→ TASK BRIEF
For the entries below, the expected answer is the line with "in the object), or", the line with "Record EditModeMessage := Message", and every line between them, exactly as written, and nothing more.

(Source data)
(** [el.style.cssText = ...], given as the declarations it holds. *)
Definition set_cssText (n : node_id) (decls : list (string * string))
    (d : document) : document :=
  update_node (with_style (list_to_map decls)) n d.

Definition fresh_node (d : document) : node_id := fresh (dom (nodes d)).

Definition createElement (tag : string) (d : document) : document * node_id :=
  let n := fresh_node d in
  (set_node d n (Node ELEMENT_NODE tag "" (ClassString "") "" ∅ "" None []), n).

Definition createTextNode (text : string) (d : document) : document * node_id :=
  let n := fresh_node d in
  (set_node d n (Node TEXT_NODE "" "" (ClassString "") "" ∅ text None []), n).

(** [n.remove()]: take [n] out of its parent's children. *)
Definition remove_node (n : node_id) (d : document) : document :=
  match parentNode (node_of d n) with
  | None => d
  | Some p =>
      let d1 := update_node
        (λ nd, with_childNodes (filter (λ c, c ≠ n) (childNodes nd)) nd) p d in
      update_node (with_parentNode None) n d1
  end.

(** [parent.appendChild(child)] *)
Definition appendChild (parent child : node_id) (d : document) : document :=
  let d1 := remove_node child d in
  let d2 := update_node
    (λ nd, with_childNodes (childNodes nd ++ [child]) nd) parent d1 in
  update_node (with_parentNode (Some parent)) child d2.

(** The [textContent] setter of an element: all children go, and a new
    text node comes unless the text is empty. *)
Definition set_textContent (e : node_id) (text : string) (d : document) : document :=
  let d1 := foldr (update_node (with_parentNode None)) d (childNodes (node_of d e)) in
  let d2 := update_node (with_childNodes []) e d1 in
  if truthy text then
    let '(d3, t) := createTextNode text d2 in appendChild e t d3
  else d2.

(** [addEventListener] adds nothing when the entry is there already. *)
Definition addEventListener (r : registration) (regs : list registration)
  : list registration :=
  if bool_decide (r ∈ regs) then regs else regs ++ [r].

Definition removeEventListener (r : registration) (regs : list registration)
  : list registration :=
  filter (λ x, x ≠ r) regs.

(** [a < b] on clock readings *)
Definition Qltb (a b : Q) : bool := negb (Qle_bool b a).

(** ** The engine *)

Record payload := Payload {
  p_selector : option string;
  p_property : option string;
  p_value : option string;
  p_newText : option string;
  p_newSrc : option string
}.

(** [message.payload] when it is truthy: an object, of which [payload]
    keeps the five keys the engine asks for ([None] when the key is not
    in the object), or a primitive value such as a string or a number. *)
Inductive payload_value :=
| PayloadObject (p : payload)
| PayloadPrimitive.

(** The data of a message event; [msg_payload] is [None] when the
    payload is missing or falsy. *)
Record EditModeMessage := Message {
  msg_type : string;
  msg_payload : option payload_value
}.

Definition FRAME_DELAY : Q := 16.
Definition VLIBE_PURPLE : string := "#F4C7F2".
Definition HIGHLIGHT_ID : string := "__vlibe_edit_highlight__".
Definition SELECTION_ID : string := "__vlibe_edit_selection__".

Definition highlight_css : list (string * string) :=
  [("position", "fixed"); ("pointer-events", "none");
   ("border", "2px solid " +:+ VLIBE_PURPLE);
   ("background", "rgba(244, 199, 242, 0.1)");
   ("z-index", "999999");
   ("transition", "all 0.1s ease-out");
   ("box-shadow", "0 0 0 4px rgba(244, 199, 242, 0.2)");
   ("border-radius", "4px");
   ("display", "none")].

Definition selection_css : list (string * string) :=
  [("position", "fixed"); ("pointer-events", "none");
   ("border", "2px solid " +:+ VLIBE_PURPLE);
   ("background", "rgba(244, 199, 242, 0.15)");
   ("z-index", "999998");
   ("box-shadow",
    "0 0 0 4px rgba(244, 199, 242, 0.3), 0 0 12px rgba(244, 199, 242, 0.2)");
   ("border-radius", "4px");
   ("display", "none")].

Definition message_reg (l : listener) : registration := Registration "message" l false.
Definition mousemove_reg : registration := Registration "mousemove" OnMouseMove false.
Definition click_reg : registration := Registration "click" OnClick true.
Definition mouseleave_reg : registration := Registration "mouseleave" OnMouseLeave false.

(** What the structured clone can copy. *)
Definition cloneable (i : ElementInfo) : bool :=
  match info_className i with
  | ClassString _ => true
  | ClassAnimated _ => false
  end.

Section Engine.
Context {B : Browser} (fuel : nat).

Definition createHighlightOverlay : M node_id :=
  s ← get;
  match highlightOverlay s with
  | Some h => mret h
  | None =>
      let '(d1, h) := createElement "DIV" (doc s) in
      modify (λ s, set_highlightOverlay (Some h) (set_doc d1 s));;
      modify_doc (update_node (with_elem_id HIGHLIGHT_ID) h);;
      modify_doc (set_cssText h highlight_css);;
      modify_doc (λ d, appendChild (body d) h d);;
      mret h
  end.

Definition createSelectionOverlay : M node_id :=
  s ← get;
  match selectionOverlay s with
  | Some o => mret o
  | None =>
      let '(d1, o) := createElement "DIV" (doc s) in
      modify (λ s, set_selectionOverlay (Some o) (set_doc d1 s));;
      modify_doc (update_node (with_elem_id SELECTION_ID) o);;
      modify_doc (set_cssText o selection_css);;
      modify_doc (λ d, appendChild (body d) o d);;
      mret o
  end.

→ RESPONSE TO THE EXERCISE
    in the object), or a primitive value such as a string or a number. *)
Inductive payload_value :=
| PayloadObject (p : payload)
| PayloadPrimitive.

(** The data of a message event; [msg_payload] is [None] when the
    payload is missing or falsy. *)
Record EditModeMessage := Message {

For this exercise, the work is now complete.